Section RestOfCommands.

Variable H : Host.

Lemma Debug_eq (format : string) (args : list value) (w : World) :
  Debug H format args w
  = Returned tt
      (if Debugging w then writeBytes ErrorWriter (debugLine H format args) w
       else w).
Proof.
  unfold Debug, debugLine, gets, log_Printf, Write, mbind, M_bind, mret, M_ret.
  destruct (Debugging w); simpl; [|reflexivity].
  destruct (Sprintf (env H) format args) as [|c s]; [reflexivity|].
  change (String.length (String c s) =? 0)%nat with false.
  rewrite orb_false_l.
  now destruct (endsWithLF (String c s)).
Qed.

Lemma debugLine_whole (format : string) (args : list value) :
  endsWithLF (debugLine H format args) = true.
Proof.
  unfold debugLine.
  destruct (endsWithLF (Sprintf (env H) format args)) eqn:Hs.
  - rewrite append_nil_r.
    destruct (Sprintf (env H) format args) as [|c s]; [discriminate|].
    now rewrite endsWithLF_app_cons.
  - rewrite <- append_assoc. apply endsWithLF_LF.
Qed.

(** X10. With the debug flag unset [Debug] does nothing.  With the flag
    set it writes, through [ErrorWriter] and so to the error stream and
    to the transcript alike, the logger's header and the formatted
    message as one whole line: a newline is added exactly when the
    message does not end in one. *)
Theorem Debug_writes_one_line (format : string) (args : list value) (w : World) :
  ∃ w', Debug H format args w = Returned tt w'
    ∧ Stdout w' = Stdout w
    ∧ Files w' = Files w
    ∧ (if Debugging w
       then Stderr w' = Stderr w +:+ debugLine H format args
            ∧ ErrorBuffer w' = ErrorBuffer w +:+ debugLine H format args
       else w' = w)
    ∧ debugLine H format args =
        log_header H +:+ Sprintf (env H) format args
        +:+ (if endsWithLF (Sprintf (env H) format args) then "" else LF)
    ∧ endsWithLF (debugLine H format args) = true.
Proof.
  rewrite Debug_eq. eexists. split; [reflexivity|].
  destruct (Debugging w); repeat split; apply debugLine_whole.
Qed.

Lemma requireStdin_eq (msg : string) (w : World) :
  requireStdin H msg w =
  match os_Stdin_Stat H with
  | (_, Some err) =>
      Exited 1
        (writeBytes ErrorWriter
           ("Cannot read from STDIN. " +:+ msg +:+ " (" +:+ error_Error err
            +:+ ")" +:+ LF) w)
  | (mode, None) =>
      if Z.testbit mode 21
      then Exited 1
             (writeBytes ErrorWriter ("Cannot read from STDIN. " +:+ msg +:+ LF) w)
      else Returned tt w
  end.
Proof.
  unfold requireStdin.
  destruct (os_Stdin_Stat H) as [mode [err|]].
  - rewrite nonempty_prefix. unfold mbind, M_bind.
    rewrite Error_eq. unfold errorLine. now rewrite !append_assoc.
  - rewrite land_ModeCharDevice, negb_involutive.
    destruct (Z.testbit mode 21); [|reflexivity].
    rewrite nonempty_prefix. unfold mbind, M_bind.
    rewrite Error_eq. unfold errorLine. now rewrite !append_assoc.
Qed.

(** X11. [requireStdin] returns, having written nothing, exactly when
    [os.Stdin.Stat()] succeeds and bit 21 of the mode (a character
    device) is clear.  Otherwise it ends the process with status 1,
    having written one line to the error stream and the transcript:
    [Cannot read from STDIN. ] and the caller's message as it is,
    followed by the error of [Stat] in brackets if it failed.  No file is
    written. *)
Theorem requireStdin_cases (msg : string) (w : World) :
  ∃ w', Files w' = Files w ∧ Stdout w' = Stdout w ∧
    match os_Stdin_Stat H with
    | (_, Some err) =>
        requireStdin H msg w = Exited 1 w'
        ∧ Stderr w' =
            Stderr w +:+ "Cannot read from STDIN. " +:+ msg
            +:+ " (" +:+ error_Error err +:+ ")" +:+ LF
        ∧ ErrorBuffer w' =
            ErrorBuffer w +:+ "Cannot read from STDIN. " +:+ msg
            +:+ " (" +:+ error_Error err +:+ ")" +:+ LF
    | (mode, None) =>
        if Z.testbit mode 21
        then requireStdin H msg w = Exited 1 w'
             ∧ Stderr w' = Stderr w +:+ "Cannot read from STDIN. " +:+ msg +:+ LF
             ∧ ErrorBuffer w' =
                 ErrorBuffer w +:+ "Cannot read from STDIN. " +:+ msg +:+ LF
        else requireStdin H msg w = Returned tt w' ∧ w' = w
    end.
Proof.
  rewrite requireStdin_eq.
  destruct (os_Stdin_Stat H) as [mode [err|]];
    [|destruct (Z.testbit mode 21)];
    eexists; (split; [|split; [|split; [reflexivity|]]]);
    try reflexivity; unfold writeBytes; simpl; auto.
Qed.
^^^^^^^^^^^^^^^^
Task to complete: Exactly the lines above from the one with "Lemma Debug_eq (format" to the one with "M_bind, mret, M_ret.", both included, are to be quoted; leave the rest out.

Written response:
Lemma Debug_eq (format : string) (args : list value) (w : World) :
  Debug H format args w
  = Returned tt
      (if Debugging w then writeBytes ErrorWriter (debugLine H format args) w
       else w).
Proof.
  unfold Debug, debugLine, gets, log_Printf, Write, mbind, M_bind, mret, M_ret.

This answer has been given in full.